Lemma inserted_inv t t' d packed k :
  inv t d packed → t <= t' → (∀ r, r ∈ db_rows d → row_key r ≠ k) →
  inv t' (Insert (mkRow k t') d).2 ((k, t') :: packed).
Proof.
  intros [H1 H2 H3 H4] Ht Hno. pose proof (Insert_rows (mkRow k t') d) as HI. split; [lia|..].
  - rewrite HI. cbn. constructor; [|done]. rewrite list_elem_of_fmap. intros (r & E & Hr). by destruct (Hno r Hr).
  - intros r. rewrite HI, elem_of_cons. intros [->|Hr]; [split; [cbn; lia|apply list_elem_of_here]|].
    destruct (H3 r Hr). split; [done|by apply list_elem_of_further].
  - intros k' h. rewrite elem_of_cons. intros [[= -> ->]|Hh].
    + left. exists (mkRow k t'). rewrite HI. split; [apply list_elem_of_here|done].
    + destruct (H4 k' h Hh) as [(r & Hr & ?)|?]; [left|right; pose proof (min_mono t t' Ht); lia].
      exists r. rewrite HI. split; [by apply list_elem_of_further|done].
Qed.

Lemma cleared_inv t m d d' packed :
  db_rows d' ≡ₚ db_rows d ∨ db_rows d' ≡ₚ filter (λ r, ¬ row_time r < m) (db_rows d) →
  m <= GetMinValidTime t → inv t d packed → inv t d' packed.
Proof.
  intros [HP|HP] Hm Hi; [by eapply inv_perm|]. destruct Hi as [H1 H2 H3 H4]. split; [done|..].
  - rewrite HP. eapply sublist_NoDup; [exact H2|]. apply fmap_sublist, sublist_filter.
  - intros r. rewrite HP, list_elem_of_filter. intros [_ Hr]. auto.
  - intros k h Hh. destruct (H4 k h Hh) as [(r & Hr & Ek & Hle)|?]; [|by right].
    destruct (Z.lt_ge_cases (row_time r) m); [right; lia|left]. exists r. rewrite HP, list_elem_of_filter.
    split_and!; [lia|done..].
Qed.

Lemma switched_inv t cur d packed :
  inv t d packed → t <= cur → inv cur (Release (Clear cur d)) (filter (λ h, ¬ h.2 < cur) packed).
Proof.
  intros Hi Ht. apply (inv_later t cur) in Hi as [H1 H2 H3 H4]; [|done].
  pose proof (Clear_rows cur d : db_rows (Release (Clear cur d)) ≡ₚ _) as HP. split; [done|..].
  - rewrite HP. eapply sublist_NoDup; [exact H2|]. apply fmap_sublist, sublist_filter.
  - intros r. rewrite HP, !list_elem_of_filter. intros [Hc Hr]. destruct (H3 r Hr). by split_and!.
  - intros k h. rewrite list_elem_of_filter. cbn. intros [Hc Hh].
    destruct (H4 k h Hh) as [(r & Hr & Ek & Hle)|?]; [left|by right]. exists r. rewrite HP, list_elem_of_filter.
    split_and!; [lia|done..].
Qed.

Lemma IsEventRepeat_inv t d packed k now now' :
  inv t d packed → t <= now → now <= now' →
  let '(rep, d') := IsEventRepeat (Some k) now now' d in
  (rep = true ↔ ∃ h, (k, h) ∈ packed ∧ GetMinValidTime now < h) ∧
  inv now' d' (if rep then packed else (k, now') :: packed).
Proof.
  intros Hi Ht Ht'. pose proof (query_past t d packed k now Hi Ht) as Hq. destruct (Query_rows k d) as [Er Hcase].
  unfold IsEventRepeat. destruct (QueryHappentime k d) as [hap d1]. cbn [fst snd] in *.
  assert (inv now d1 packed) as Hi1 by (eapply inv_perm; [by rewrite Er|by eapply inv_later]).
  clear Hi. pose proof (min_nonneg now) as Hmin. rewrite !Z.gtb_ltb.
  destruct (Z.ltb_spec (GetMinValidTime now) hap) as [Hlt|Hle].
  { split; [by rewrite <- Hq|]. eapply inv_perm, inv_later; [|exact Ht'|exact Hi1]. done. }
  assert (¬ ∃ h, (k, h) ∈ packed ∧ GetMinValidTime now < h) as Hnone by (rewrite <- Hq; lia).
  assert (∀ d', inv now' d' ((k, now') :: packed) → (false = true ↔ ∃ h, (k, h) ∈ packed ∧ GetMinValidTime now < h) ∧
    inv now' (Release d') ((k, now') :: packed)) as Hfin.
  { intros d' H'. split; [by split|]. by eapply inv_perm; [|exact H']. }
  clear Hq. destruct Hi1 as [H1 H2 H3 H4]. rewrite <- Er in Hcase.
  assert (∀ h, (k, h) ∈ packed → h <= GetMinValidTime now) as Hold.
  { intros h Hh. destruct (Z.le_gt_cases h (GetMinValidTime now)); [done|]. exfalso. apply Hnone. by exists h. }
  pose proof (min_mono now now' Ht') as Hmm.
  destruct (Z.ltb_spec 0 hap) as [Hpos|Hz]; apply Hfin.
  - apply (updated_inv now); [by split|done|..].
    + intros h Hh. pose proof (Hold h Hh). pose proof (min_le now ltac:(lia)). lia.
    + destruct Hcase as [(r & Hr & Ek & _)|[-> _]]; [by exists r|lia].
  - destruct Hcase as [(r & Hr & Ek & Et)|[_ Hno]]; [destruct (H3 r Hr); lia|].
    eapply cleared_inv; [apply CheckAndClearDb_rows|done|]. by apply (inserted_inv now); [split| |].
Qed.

◇ ◇ ◇

- **TRY IT**: Every line above that holds the string "Hcase" should be copied into the answer.

- **ANSWER SECTION**:
  intros Hi Ht Ht'. pose proof (query_past t d packed k now Hi Ht) as Hq. destruct (Query_rows k d) as [Er Hcase].
  clear Hq. destruct Hi1 as [H1 H2 H3 H4]. rewrite <- Er in Hcase.
    + destruct Hcase as [(r & Hr & Ek & _)|[-> _]]; [by exists r|lia].
  - destruct Hcase as [(r & Hr & Ek & Et)|[_ Hno]]; [destruct (H3 r Hr); lia|].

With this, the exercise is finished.